Although most of us are at least generally familiar with what a will is, that is only the allegorical tip of the iceberg when it comes to what you can, and in most cases, should do to make sure that the various kinds of money and property you leave behind go to the people you choose. This realization is your first step in beginning the process we call “estate planning.”

You may be asking yourself, do I need an estate plan? Contrary to what many believe, estate planning is not just for the very wealthy. By definition, an estate plan is an arrangement for your assets and debts upon your incapacity and/or death. The law has a default estate plan for all of us called Intestacy. This default arrangement is often more costly than the plan you would make and it will never take into account your personal preferences. Many people mistakenly think that estate planning only involves the writing of a will. Estate planning, however, can also involve financial, tax, medical and business planning. For example, Trusts, unlike wills, have the benefit of avoiding probate and a lengthy and costly legal process.

What is an estate?

“Estate” is a one-word way to describe everything you own. It includes your home, other real property you possess, personal property, and bank and investment accounts. Although the concept of estate planning is associated by many with what happens after your death, your estate exists while you are alive. The disposition of your estate is what happens when you die.
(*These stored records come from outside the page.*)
(** * Poseidon 2.0 analysis engine: a shallow embedding and its properties

    The engine of [src/components/poseidon/AnalysisEngine.ts] is embedded
    function by function.  Conventions of the embedding:

    - a [Date] is its [getTime()] value, an integer number of milliseconds
      ([Z]);
    - a JavaScript [number] holding a level, a frequency or a power is an
      exact rational ([Q]): the comparisons and the arithmetic of the source
      are kept, rounding to binary64 is not modelled, and neither are the
      non-finite values (a division by zero yields [0] in [Q]); array
      indices and counters are [nat].  The theorems on bin frequencies and
      on window means therefore name the expression the source evaluates
      ([i * freqStep], [sum / window.length]) and not a closed form that is
      equal to it in [Q] only;
    - [Math.cos], [Math.sin], [Math.sqrt] and [Math.PI] are supplied by the
      JavaScript runtime and are taken as a parameter ([MathLib]);
    - the [id] of an event is kept as its components, and the two display
      strings [label] and [explanation] (built with [toFixed]) are left
      out of the event record. *)

From Stdlib Require Import String.
From Stdlib Require Import ZArith QArith Qabs Qround List Bool Lia Lqa.
From Stdlib Require Import Permutation Sorted.
Import ListNotations.
(** X18. When a complete cycle returns, its aggregator, locals and figures
    are those of the cycle described before; every database, table and index
    tuple of its transaction carries, counter by counter, what the history
    and the registered contexts other than the aggregation thread's own hold
    for that object, goes into the metric table of its kind and carries the
    time stamp of the cycle. *)
Theorem cycle_writes_merged_counters (catalog : Catalog.t) (ts : Z) (s : StatsAggregator.t)
    (l : StatsAggregator.locals) (ofs : list Complete.log_record)
    (r : StatsAggregator.t * StatsAggregator.locals * StatsAggregator.figures
         * list insertion * list Complete.log_record) :
  Complete.Aggregate h catalog ts s l ofs = Some r →
  r.1.1 = StatsAggregator.Aggregate M s l
  ∧ Forall (λ i, well_placed h catalog ts i
                 ∧ tuple_reports
                     (λ k, read_counter (StatsAggregator.stats_history_ s) k
                           + live_total (delete (StatsAggregator.get_id s)
                                           (StatsAggregator.backend_stats_ s)) k)
                     i.2)
      r.1.2.
Proof.
  intros Hr. apply Complete_Aggregate_Some in Hr as (Hagg & Htxn & _).
  split; [done|].
  apply UpdateMetrics_split in Htxn as (metrics & queries & -> & Hmetrics & _ & Hq & _).
  apply UpdateQueryMetrics_shape in Hq as [Hqs _].
  assert (∀ t, tuple_reports
                 (read_counter
                    (StatsAggregator.aggregated_stats_ (StatsAggregator.merge_contexts s))) t →
               tuple_reports
                 (λ k, read_counter (StatsAggregator.stats_history_ s) k
                       + live_total (delete (StatsAggregator.get_id s)
                                       (StatsAggregator.backend_stats_ s)) k) t) as Hmerged.
  { intros t Ht. destruct t; cbn [tuple_reports] in *;
      rewrite <-?merge_contexts_aggregated; exact Ht. }
  apply Forall_app. split.
  - eapply Forall_impl; [exact Hmetrics|]. intros i [[Hplaced Hreports] _].
    split; [done|]. by apply Hmerged.
  - eapply Forall_impl; [exact Hqs|]. intros i [Hplaced Hreports].
    split; [done|]. by apply Hmerged.
Qed.

End CompleteFacts.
One common misperception is that only wealthy people have estates. But because the term is simply a legal way to describe what you own, in truth virtually everyone alive has an estate of some kind, even if the dollar value is not great.

What is estate planning?

What estate planning is not: intestate succession

Michigan law does not require you to plan anything when it comes to what happens to your estate after your death. If you choose (or fail to choose), state law has a “default” system – “intestate succession” laws – that will make the needed decisions for you when it comes to who inherits what. As long as you don’t care about how your estate is allocated, intestate succession will at least reduce the prospect of your family members fighting one another over how to divide what you leave behind.

The advantage, if it can be called that, of leaving your estate to intestate succession laws is that it is the easiest choice compared to other estate planning options, and while you are alive it costs you nothing. You do not need to worry about whether your heirs will think highly or poorly of your choices about who inherits. You do not need to be concerned about whether some oversight or technical mistake in your estate planning could cause it to not work as intended.
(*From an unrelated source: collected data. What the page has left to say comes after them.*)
(** After doubling. *)
Lemma up_bounds a D k m :
  1 <= a -> 1 <= D <= 2 ^ 23 -> 0 <= k ->
  m = a * 2 ^ 23 / D * 2 ^ k ->
  (a - 1) * 2 ^ (23 + k) <= m * D <= a * 2 ^ (23 + k).
Proof.
  intros Ha HD Hk Hm.
  set (A := a * 2 ^ 23) in *. set (F1 := A / D) in *.
  assert (HP : 0 < 2 ^ k) by (apply Z.pow_pos_nonneg; lia).
  rewrite Z.pow_add_r by lia.
  set (P := 2 ^ k) in *.
  pose proof (Z.mul_div_le A D ltac:(lia)) as H1. fold F1 in H1.
  pose proof (Z.mul_succ_div_gt A D ltac:(lia)) as H2. fold F1 in H2.
  subst m. split.
  - replace ((a - 1) * (2 ^ 23 * P)) with ((A - 2 ^ 23) * P) by (subst A; ring).
    replace (F1 * P * D) with (F1 * D * P) by ring.
    apply Z.mul_le_mono_nonneg_r; lia.
  - replace (a * (2 ^ 23 * P)) with (A * P) by (subst A; ring).
    replace (F1 * P * D) with (F1 * D * P) by ring.
    apply Z.mul_le_mono_nonneg_r; lia.
Qed.

(** After doubling, the shift count of the way back is below the
    width of [unsigned long]. *)
Lemma up_shift_fits a D k m :
  1 <= a -> 1 <= D -> 3 * D <= 2 ^ 23 -> 0 <= k ->
  m = a * 2 ^ 23 / D * 2 ^ k -> m < 2 ^ 24 ->
  3 * 2 ^ 23 * D <= 2 ^ L ->
  23 + k < L.
Proof.
  intros Ha HD HD3 Hk Hm Hlt HfitL.
  set (A := a * 2 ^ 23) in *. set (F1 := A / D) in *.
  assert (HP : 0 < 2 ^ k) by (apply Z.pow_pos_nonneg; lia).
  pose proof (Z.mul_succ_div_gt A D ltac:(lia)) as H2. fold F1 in H2.
  assert (HF1 : 2 <= F1).
  { unfold F1. apply Z.div_le_lower_bound; [lia|]. subst A. nia. }
  apply (Z.pow_lt_mono_r_iff 2); try lia.
  rewrite Z.pow_add_r by lia.
  set (P := 2 ^ k) in *.
  assert (2 ^ 23 * P <= A * P) by (subst A; nia).
  assert (A * P < (F1 + 1) * D * P) by nia.
  assert (2 * ((F1 + 1) * D * P) <= 3 * (F1 * P) * D) by nia.
  assert (3 * (F1 * P) * D < 3 * 2 ^ 24 * D) by nia.
  lia.
Qed.

(** ** The round trip *)

Lemma pow10_le_1000 dp : (dp <= 3)%nat -> 1 <= 10 ^ Z.of_nat dp <= 1000.
Proof.
  intros Hdp. pose proof (pow10_pos dp). split; [lia|].
  change 1000 with (10 ^ 3). apply Z.pow_le_mono_r; lia.
Qed.

(** The magnitude that comes back from the float built for [v]. *)
Lemma roundtrip_magnitude (fuel : nat) v dp :
  (30 <= fuel)%nat -> (dp <= 3)%nat ->
  - 2 ^ 23 < v < 2 ^ 23 -> v <> 0 ->
  Z.abs v * 2 ^ 23 < 2 ^ L ->
  3 * 2 ^ 23 * 10 ^ Z.of_nat dp <= 2 ^ L ->
  exists bits mag,
    msensor_itof L fuel v dp = Some bits
    /\ msensor_ftoi L bits dp = Some ((if v <? 0 then -1 else 1) * mag)
    /\ Z.abs v - 1 <= mag <= Z.abs v.
Proof.
  intros Hfuel Hdp Hv Hnz Hfit HfitD.
  pose proof (pow10_le_1000 dp Hdp) as HD.
  destruct (itof_spec fuel v dp) as (m & e & Hrun & Hm & He & Hcase); try lia.
  exists (m - 2 ^ 23 + e * 2 ^ 23 + (if v <? 0 then 2 ^ 31 else 0)).
  exists (ideal_magnitude
            (m - 2 ^ 23 + e * 2 ^ 23 + (if v <? 0 then 2 ^ 31 else 0)) dp).
  destruct (decode_fields (m - 2 ^ 23) e (v <? 0)) as (Hs & Hexp & Hmant);
    try lia.
  cbv zeta in Hs, Hexp, Hmant.
  set (bits := m - 2 ^ 23 + e * 2 ^ 23 + (if v <? 0 then 2 ^ 31 else 0)) in *.
  replace (m - 2 ^ 23 + 2 ^ 23) with m in Hmant by lia.
  set (a := Z.abs v) in *. set (D := 10 ^ Z.of_nat dp) in *.
  assert (Ha : 1 <= a < 2 ^ 23) by (subst a; lia).
  assert (HI : scaled_mant bits dp = m * D) by (unfold scaled_mant; now rewrite Hmant).
  assert (Hhalf : m * D + m * D / 2 < 2 ^ L).
  { pose proof (Z.mul_div_le (m * D) 2 ltac:(lia)). nia. }
  (* the bounds on the scaled mantissa and on the shift count *)
  assert (Hb : e < 150 /\ 150 - e < L
               /\ (a - 1) * 2 ^ (150 - e) <= m * D <= a * 2 ^ (150 - e)).
  { destruct Hcase as [(k & Hk & -> & Hmk) | (k & Hk & -> & Hmk)].
    - destruct (down_bounds a D k m) as (Hk23 & Hbnd); try lia.
      replace (150 - (127 + k)) with (23 - k) by lia.
      repeat split; try lia.
    - pose proof (up_bounds a D k m ltac:(lia) ltac:(lia) Hk Hmk) as Hbnd.
      pose proof (up_shift_fits a D k m ltac:(lia) ltac:(lia) ltac:(lia) Hk Hmk
                    ltac:(lia) HfitD) as Hsh.
      replace (150 - (127 - k)) with (23 + k) by lia.
      repeat split; try lia. }
  destruct Hb as (He150 & Hsh & Hbnd).
  assert (Hmag : a - 1 <= ideal_magnitude bits dp <= a).
  { unfold ideal_magnitude. rewrite Hexp, HI.
    destruct (Z.ltb_spec e 150); [|lia].
    apply half_remainder_round; try lia; nia. }
  repeat split; try lia.
  - exact Hrun.
  - rewrite ftoi_no_overflow.
    + now rewrite Hs.
    + lia.
    + intros _. rewrite Hexp, HI. split; lia.
    + unfold INT_MAX. lia.
Qed.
The disadvantages of intestate succession are flip-side-of-the-coin connected with the “advantages” above: you take yourself completely out of the picture. If you had any preferences, they will not matter. The money you may have saved by not engaging in any estate planning can be lost because of how state and federal estate tax laws work in the absence of any tax planning.

It follows, then, that the more substantial your estate is, and the more you want to be sure that its assets are distributed the way you would like, the less likely it is that you will be satisfied with intestate succession.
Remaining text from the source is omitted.